**Task to carry out**
Every entry must be printed again exactly, with nothing left out.

^^^^

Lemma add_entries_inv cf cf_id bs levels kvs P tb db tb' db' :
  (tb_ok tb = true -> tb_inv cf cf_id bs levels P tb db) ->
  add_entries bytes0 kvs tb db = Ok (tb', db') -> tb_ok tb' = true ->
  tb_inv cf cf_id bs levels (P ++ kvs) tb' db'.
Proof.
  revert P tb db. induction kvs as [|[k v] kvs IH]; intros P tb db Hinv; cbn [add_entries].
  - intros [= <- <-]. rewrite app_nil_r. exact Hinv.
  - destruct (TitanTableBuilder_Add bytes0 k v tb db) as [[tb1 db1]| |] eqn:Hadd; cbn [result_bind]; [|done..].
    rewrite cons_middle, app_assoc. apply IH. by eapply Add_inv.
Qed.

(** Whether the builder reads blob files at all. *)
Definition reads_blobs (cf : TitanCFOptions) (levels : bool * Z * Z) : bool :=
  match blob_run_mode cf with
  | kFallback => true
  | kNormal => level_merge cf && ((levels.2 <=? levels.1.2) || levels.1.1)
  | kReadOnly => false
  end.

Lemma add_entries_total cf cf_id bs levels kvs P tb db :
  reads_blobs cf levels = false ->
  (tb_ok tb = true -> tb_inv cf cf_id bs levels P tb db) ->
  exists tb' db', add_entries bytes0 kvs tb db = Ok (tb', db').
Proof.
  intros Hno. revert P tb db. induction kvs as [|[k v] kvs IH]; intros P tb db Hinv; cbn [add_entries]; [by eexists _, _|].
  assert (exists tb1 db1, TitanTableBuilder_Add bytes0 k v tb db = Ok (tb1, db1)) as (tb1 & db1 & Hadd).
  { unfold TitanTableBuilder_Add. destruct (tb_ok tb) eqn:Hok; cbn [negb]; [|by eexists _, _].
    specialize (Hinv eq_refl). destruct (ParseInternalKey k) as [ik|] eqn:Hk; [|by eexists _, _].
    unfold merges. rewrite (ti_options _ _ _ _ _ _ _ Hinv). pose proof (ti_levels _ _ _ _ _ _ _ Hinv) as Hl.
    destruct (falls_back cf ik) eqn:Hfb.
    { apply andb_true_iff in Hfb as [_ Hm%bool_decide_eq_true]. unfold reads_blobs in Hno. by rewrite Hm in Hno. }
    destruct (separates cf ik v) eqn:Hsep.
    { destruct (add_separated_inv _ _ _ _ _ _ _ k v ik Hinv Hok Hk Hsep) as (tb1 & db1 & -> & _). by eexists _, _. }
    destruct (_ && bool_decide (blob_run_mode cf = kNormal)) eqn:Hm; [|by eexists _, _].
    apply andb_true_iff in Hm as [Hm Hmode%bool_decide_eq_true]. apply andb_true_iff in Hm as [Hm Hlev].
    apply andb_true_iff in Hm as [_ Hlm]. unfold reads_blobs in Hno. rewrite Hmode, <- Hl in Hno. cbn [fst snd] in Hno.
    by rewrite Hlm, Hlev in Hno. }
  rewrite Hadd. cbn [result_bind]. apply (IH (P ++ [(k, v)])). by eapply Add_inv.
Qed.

^^^^

**Answer**
Lemma add_entries_inv cf cf_id bs levels kvs P tb db tb' db' :
  (tb_ok tb = true -> tb_inv cf cf_id bs levels P tb db) ->
  add_entries bytes0 kvs tb db = Ok (tb', db') -> tb_ok tb' = true ->
  tb_inv cf cf_id bs levels (P ++ kvs) tb' db'.
Proof.
  revert P tb db. induction kvs as [|[k v] kvs IH]; intros P tb db Hinv; cbn [add_entries].
  - intros [= <- <-]. rewrite app_nil_r. exact Hinv.
  - destruct (TitanTableBuilder_Add bytes0 k v tb db) as [[tb1 db1]| |] eqn:Hadd; cbn [result_bind]; [|done..].
    rewrite cons_middle, app_assoc. apply IH. by eapply Add_inv.
Qed.

(** Whether the builder reads blob files at all. *)
Definition reads_blobs (cf : TitanCFOptions) (levels : bool * Z * Z) : bool :=
  match blob_run_mode cf with
  | kFallback => true
  | kNormal => level_merge cf && ((levels.2 <=? levels.1.2) || levels.1.1)
  | kReadOnly => false
  end.

Lemma add_entries_total cf cf_id bs levels kvs P tb db :
  reads_blobs cf levels = false ->
  (tb_ok tb = true -> tb_inv cf cf_id bs levels P tb db) ->
  exists tb' db', add_entries bytes0 kvs tb db = Ok (tb', db').
Proof.
  intros Hno. revert P tb db. induction kvs as [|[k v] kvs IH]; intros P tb db Hinv; cbn [add_entries]; [by eexists _, _|].
  assert (exists tb1 db1, TitanTableBuilder_Add bytes0 k v tb db = Ok (tb1, db1)) as (tb1 & db1 & Hadd).
  { unfold TitanTableBuilder_Add. destruct (tb_ok tb) eqn:Hok; cbn [negb]; [|by eexists _, _].
    specialize (Hinv eq_refl). destruct (ParseInternalKey k) as [ik|] eqn:Hk; [|by eexists _, _].
    unfold merges. rewrite (ti_options _ _ _ _ _ _ _ Hinv). pose proof (ti_levels _ _ _ _ _ _ _ Hinv) as Hl.
    destruct (falls_back cf ik) eqn:Hfb.
    { apply andb_true_iff in Hfb as [_ Hm%bool_decide_eq_true]. unfold reads_blobs in Hno. by rewrite Hm in Hno. }
    destruct (separates cf ik v) eqn:Hsep.
    { destruct (add_separated_inv _ _ _ _ _ _ _ k v ik Hinv Hok Hk Hsep) as (tb1 & db1 & -> & _). by eexists _, _. }
    destruct (_ && bool_decide (blob_run_mode cf = kNormal)) eqn:Hm; [|by eexists _, _].
    apply andb_true_iff in Hm as [Hm Hmode%bool_decide_eq_true]. apply andb_true_iff in Hm as [Hm Hlev].
    apply andb_true_iff in Hm as [_ Hlm]. unfold reads_blobs in Hno. rewrite Hmode, <- Hl in Hno. cbn [fst snd] in Hno.
    by rewrite Hlm, Hlev in Hno. }
  rewrite Hadd. cbn [result_bind]. apply (IH (P ++ [(k, v)])). by eapply Add_inv.
Qed.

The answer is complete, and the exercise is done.